Stored entries:
- Opening Delimiter -

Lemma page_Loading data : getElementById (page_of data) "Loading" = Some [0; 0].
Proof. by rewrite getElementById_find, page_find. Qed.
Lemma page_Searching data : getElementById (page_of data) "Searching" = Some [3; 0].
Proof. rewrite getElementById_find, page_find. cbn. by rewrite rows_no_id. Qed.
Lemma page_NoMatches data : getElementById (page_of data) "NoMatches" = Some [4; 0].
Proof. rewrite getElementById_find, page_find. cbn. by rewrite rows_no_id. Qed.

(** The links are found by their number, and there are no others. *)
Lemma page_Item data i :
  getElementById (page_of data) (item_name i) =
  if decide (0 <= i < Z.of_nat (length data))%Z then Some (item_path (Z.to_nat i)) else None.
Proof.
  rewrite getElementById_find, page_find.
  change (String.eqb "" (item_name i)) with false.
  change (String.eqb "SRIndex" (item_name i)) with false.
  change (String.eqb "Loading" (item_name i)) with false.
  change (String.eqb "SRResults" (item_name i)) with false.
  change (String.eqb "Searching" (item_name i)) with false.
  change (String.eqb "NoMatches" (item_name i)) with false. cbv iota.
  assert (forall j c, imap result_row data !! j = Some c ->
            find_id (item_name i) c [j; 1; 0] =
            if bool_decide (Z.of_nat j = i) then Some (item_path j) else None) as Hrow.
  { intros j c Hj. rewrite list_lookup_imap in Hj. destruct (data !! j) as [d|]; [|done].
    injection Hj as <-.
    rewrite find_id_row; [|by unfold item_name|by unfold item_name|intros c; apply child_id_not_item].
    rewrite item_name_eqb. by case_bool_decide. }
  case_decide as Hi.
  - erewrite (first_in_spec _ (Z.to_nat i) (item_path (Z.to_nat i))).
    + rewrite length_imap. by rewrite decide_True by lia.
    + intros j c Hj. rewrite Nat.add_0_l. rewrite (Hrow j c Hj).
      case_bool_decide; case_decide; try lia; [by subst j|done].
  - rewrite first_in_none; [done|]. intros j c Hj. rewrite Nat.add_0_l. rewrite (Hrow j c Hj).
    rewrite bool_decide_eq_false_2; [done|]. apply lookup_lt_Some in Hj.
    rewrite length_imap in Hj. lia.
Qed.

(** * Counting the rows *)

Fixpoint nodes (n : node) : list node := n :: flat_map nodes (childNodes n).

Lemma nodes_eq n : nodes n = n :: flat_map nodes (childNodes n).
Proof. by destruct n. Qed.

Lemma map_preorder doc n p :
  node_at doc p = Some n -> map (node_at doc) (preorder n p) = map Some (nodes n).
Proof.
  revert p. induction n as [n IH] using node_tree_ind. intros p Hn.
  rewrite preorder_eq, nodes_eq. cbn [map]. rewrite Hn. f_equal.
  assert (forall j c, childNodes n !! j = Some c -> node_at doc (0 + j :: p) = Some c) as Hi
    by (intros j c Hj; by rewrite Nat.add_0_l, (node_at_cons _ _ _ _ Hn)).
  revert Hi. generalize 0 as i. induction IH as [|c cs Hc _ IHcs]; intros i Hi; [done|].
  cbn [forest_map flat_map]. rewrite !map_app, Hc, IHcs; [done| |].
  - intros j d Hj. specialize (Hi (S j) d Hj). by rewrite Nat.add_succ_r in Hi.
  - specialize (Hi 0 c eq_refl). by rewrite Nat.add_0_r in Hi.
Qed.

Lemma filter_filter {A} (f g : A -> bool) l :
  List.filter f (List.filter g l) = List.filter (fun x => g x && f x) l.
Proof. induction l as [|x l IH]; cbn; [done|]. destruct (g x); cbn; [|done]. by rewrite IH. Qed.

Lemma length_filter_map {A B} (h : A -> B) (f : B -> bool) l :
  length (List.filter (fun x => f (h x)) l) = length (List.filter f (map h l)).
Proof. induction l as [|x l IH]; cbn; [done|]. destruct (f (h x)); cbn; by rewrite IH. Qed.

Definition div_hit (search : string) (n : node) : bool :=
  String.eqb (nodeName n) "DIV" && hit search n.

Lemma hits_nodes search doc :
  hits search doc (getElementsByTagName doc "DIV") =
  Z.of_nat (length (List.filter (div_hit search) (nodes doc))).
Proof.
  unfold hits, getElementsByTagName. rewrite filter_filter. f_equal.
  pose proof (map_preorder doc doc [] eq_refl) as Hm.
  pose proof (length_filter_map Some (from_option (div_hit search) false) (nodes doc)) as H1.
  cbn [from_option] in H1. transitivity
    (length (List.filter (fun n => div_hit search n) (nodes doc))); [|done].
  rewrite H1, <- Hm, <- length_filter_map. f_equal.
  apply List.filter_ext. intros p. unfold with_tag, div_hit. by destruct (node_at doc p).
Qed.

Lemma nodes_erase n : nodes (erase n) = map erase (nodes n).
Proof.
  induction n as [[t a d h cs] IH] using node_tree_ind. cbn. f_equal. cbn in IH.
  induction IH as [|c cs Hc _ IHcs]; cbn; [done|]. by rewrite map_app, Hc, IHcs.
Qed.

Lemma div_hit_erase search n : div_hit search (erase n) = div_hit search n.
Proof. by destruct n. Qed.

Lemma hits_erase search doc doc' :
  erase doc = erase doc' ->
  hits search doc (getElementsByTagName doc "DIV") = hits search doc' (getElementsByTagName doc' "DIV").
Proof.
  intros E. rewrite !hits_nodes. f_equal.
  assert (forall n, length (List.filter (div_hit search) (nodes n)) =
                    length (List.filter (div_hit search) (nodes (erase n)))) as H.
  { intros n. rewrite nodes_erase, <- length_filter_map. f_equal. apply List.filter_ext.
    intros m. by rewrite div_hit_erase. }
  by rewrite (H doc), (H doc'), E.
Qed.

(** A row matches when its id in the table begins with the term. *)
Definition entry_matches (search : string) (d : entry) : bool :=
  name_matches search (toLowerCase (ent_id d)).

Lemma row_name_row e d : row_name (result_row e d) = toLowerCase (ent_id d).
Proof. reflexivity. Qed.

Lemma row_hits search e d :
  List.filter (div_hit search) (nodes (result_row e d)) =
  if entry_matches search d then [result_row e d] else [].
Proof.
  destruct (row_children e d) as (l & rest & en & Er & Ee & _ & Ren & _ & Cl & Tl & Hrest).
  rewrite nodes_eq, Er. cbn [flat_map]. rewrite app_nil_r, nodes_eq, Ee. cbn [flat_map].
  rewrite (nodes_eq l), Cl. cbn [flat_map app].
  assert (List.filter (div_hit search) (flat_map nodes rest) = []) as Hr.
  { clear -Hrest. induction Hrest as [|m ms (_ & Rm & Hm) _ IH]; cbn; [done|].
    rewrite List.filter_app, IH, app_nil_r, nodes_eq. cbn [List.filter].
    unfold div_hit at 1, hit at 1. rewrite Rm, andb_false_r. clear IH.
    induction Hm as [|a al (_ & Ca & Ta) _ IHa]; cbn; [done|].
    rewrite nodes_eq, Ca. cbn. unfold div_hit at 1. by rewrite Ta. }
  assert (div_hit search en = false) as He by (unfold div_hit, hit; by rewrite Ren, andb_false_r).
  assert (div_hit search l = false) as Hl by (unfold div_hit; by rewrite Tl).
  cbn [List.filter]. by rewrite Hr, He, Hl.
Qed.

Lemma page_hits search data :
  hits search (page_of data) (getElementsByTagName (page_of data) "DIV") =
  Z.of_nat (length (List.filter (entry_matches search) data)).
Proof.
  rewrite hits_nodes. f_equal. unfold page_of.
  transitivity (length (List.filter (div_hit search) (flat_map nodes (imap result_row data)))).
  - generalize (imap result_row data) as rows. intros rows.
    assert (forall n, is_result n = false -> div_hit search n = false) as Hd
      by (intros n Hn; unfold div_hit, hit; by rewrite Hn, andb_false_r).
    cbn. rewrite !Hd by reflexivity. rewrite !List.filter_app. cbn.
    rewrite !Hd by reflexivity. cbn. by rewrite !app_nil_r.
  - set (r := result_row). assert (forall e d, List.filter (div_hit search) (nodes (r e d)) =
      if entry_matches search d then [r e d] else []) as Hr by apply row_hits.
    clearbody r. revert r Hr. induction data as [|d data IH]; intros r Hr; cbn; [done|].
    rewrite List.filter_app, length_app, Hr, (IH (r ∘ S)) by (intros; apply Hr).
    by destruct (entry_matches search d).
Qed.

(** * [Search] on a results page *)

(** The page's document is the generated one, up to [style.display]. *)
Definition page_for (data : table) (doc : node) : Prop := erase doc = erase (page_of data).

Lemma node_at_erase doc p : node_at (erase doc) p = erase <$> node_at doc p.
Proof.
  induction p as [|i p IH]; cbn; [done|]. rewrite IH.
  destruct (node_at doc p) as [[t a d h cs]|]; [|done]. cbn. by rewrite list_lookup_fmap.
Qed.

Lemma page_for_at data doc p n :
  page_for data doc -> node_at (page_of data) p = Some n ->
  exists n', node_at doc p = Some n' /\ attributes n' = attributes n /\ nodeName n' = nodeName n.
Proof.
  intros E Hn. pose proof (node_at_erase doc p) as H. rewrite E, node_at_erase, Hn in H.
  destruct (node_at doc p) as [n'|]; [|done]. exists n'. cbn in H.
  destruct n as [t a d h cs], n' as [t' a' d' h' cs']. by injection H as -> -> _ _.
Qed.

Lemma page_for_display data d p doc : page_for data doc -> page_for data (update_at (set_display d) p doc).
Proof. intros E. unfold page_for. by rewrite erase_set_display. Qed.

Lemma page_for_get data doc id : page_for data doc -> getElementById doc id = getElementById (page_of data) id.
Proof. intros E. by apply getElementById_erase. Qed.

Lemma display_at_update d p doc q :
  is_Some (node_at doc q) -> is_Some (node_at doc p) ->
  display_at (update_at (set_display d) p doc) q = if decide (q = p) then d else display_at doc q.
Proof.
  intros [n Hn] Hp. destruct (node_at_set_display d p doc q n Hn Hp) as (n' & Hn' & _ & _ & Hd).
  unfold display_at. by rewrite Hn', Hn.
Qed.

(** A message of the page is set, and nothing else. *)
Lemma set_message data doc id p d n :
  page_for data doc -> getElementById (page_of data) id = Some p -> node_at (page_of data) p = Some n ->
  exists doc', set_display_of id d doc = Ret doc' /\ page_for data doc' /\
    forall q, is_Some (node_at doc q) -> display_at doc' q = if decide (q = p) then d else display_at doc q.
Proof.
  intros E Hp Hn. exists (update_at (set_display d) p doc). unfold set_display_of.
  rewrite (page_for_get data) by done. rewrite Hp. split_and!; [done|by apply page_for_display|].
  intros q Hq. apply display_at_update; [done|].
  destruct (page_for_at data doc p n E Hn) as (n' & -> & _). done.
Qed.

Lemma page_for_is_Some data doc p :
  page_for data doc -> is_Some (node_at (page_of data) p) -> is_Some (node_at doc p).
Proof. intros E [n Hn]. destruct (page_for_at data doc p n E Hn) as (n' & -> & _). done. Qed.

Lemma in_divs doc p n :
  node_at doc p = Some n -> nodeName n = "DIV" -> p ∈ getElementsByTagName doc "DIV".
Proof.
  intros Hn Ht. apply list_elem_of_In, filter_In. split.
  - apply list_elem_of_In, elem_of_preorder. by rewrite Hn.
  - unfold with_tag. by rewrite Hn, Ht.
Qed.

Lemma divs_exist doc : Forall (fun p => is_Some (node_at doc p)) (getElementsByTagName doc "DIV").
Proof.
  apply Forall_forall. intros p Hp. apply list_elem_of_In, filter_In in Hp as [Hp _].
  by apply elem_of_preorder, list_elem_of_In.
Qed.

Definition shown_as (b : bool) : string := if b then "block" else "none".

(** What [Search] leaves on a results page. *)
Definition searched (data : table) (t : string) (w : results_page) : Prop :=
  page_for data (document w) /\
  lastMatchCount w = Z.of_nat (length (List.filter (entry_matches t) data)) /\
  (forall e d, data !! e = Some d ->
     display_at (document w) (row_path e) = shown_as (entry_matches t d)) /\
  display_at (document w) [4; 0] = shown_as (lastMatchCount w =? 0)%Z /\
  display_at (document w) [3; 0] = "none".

- Closing Delimiter -
- Opening Delimiter -

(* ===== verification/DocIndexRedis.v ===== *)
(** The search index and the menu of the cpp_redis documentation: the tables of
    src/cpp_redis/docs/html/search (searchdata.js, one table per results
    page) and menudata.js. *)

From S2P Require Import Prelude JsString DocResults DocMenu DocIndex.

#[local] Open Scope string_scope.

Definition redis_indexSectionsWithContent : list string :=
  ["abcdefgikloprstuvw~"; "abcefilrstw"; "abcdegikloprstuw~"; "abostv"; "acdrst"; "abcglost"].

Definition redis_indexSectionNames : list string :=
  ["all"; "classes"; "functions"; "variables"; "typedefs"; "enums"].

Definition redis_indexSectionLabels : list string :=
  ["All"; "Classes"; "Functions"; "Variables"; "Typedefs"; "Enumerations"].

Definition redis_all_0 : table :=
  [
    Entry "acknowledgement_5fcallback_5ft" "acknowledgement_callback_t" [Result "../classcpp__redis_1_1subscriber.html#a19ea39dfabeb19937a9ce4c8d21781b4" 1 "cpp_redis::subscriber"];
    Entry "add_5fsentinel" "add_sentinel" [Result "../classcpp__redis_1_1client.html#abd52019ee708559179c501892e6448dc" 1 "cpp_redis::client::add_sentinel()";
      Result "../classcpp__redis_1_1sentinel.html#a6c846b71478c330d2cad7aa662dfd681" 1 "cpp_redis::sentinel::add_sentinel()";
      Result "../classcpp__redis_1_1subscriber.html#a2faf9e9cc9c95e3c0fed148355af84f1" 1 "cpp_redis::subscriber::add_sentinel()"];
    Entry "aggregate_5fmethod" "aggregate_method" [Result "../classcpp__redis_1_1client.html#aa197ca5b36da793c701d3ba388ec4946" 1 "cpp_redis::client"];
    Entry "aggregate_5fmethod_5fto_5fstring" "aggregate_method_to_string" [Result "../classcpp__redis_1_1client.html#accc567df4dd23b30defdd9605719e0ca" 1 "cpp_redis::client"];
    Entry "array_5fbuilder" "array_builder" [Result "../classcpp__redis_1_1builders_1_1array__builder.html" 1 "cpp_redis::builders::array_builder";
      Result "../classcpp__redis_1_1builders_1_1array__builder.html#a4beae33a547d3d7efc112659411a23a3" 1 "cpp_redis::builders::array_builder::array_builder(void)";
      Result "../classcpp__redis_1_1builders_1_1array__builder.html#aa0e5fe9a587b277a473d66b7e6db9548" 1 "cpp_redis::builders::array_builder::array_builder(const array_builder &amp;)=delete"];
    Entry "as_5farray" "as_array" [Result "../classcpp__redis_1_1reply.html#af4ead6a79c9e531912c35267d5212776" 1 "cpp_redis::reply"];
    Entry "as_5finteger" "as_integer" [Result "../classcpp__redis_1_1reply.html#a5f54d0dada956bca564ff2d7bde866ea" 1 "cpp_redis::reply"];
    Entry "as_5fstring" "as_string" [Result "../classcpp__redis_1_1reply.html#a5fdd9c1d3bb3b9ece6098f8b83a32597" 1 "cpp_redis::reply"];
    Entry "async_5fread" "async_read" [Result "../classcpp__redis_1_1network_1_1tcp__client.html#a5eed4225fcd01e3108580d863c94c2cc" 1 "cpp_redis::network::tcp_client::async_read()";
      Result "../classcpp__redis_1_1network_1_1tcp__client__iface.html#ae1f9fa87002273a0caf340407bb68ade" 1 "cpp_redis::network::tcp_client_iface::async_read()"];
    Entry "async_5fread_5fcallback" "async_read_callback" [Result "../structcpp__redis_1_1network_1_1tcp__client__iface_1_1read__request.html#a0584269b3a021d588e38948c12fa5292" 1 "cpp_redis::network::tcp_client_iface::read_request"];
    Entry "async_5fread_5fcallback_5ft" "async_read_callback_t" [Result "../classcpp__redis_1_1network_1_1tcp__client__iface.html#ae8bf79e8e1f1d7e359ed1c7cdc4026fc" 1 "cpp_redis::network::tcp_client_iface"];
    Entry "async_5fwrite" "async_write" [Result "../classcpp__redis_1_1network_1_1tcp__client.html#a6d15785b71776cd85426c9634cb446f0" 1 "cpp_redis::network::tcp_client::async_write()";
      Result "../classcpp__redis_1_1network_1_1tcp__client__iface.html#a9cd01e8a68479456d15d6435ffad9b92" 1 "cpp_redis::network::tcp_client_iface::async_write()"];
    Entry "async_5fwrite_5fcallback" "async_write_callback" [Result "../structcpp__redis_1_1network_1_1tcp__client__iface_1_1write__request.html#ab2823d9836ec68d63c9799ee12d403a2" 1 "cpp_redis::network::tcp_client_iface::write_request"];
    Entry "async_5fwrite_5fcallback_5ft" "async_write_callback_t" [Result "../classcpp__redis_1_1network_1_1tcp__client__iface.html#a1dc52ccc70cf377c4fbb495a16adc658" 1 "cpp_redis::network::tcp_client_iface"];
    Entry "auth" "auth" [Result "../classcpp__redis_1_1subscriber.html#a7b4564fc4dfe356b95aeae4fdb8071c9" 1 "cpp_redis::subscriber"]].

- Closing Delimiter -
- Opening Delimiter -

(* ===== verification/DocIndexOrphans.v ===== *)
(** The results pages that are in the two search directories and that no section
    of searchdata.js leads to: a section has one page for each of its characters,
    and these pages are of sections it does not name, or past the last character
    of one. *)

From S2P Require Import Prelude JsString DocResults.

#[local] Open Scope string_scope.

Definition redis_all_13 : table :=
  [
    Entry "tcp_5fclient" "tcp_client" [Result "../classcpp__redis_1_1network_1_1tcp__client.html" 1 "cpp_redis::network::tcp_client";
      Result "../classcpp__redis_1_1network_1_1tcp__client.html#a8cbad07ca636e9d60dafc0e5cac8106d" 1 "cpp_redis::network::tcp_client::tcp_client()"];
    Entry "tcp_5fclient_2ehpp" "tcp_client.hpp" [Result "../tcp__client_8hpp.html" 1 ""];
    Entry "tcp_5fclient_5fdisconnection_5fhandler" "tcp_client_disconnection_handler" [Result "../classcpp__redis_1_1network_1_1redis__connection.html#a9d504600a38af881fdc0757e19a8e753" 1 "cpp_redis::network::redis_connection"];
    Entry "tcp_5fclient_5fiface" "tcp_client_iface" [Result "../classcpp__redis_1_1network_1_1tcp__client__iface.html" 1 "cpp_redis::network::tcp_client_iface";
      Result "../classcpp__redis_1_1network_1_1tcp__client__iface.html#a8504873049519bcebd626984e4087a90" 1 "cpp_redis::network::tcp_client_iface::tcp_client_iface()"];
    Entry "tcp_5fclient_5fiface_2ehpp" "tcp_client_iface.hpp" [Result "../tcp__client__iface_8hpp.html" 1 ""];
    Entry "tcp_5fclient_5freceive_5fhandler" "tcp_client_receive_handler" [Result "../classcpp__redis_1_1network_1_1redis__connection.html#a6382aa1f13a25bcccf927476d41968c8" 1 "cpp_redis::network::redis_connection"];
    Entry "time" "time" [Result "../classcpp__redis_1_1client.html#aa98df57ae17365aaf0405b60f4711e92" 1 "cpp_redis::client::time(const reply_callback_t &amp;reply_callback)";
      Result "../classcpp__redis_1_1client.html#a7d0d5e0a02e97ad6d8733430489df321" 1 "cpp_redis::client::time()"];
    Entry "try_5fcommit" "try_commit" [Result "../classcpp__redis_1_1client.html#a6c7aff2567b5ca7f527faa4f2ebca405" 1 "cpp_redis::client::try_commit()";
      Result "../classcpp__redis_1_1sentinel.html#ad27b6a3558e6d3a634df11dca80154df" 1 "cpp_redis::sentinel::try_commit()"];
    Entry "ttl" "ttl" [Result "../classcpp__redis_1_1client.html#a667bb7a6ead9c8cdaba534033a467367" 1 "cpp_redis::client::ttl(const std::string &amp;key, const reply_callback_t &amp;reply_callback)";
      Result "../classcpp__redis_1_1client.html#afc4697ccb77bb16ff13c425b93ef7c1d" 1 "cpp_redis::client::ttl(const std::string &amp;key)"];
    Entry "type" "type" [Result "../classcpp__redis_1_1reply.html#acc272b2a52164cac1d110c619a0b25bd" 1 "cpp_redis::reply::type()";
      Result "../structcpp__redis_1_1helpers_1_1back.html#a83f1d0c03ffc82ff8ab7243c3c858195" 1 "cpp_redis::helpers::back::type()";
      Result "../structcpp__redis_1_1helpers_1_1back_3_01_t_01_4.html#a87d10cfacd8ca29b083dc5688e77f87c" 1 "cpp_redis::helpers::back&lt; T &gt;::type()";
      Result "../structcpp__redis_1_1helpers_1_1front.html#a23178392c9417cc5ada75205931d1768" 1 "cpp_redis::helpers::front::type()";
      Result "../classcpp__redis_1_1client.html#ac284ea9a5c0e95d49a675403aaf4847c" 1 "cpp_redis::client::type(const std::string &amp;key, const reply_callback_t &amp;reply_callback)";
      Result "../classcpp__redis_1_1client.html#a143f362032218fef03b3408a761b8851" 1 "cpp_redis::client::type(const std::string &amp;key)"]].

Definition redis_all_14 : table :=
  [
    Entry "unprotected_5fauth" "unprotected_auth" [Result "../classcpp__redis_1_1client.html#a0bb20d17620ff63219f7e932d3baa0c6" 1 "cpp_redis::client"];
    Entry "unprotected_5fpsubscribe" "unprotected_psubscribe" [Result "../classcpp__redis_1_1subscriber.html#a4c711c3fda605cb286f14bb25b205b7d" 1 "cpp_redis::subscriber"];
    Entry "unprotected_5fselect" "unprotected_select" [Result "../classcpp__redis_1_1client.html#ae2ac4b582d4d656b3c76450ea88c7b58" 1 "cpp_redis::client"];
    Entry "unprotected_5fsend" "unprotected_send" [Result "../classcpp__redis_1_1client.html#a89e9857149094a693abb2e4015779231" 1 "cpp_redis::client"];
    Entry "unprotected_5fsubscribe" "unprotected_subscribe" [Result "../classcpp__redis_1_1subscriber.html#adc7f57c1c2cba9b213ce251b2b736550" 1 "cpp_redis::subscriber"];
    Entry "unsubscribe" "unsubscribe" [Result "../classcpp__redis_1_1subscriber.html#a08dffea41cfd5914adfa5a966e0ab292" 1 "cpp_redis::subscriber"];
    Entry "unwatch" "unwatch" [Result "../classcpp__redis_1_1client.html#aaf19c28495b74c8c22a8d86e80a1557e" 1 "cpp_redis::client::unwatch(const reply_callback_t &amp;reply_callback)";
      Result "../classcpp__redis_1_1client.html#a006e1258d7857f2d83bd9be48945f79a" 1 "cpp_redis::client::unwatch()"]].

- Closing Delimiter -

Requirement. Say how many lines above hold "time", and nothing else.

Solution. 2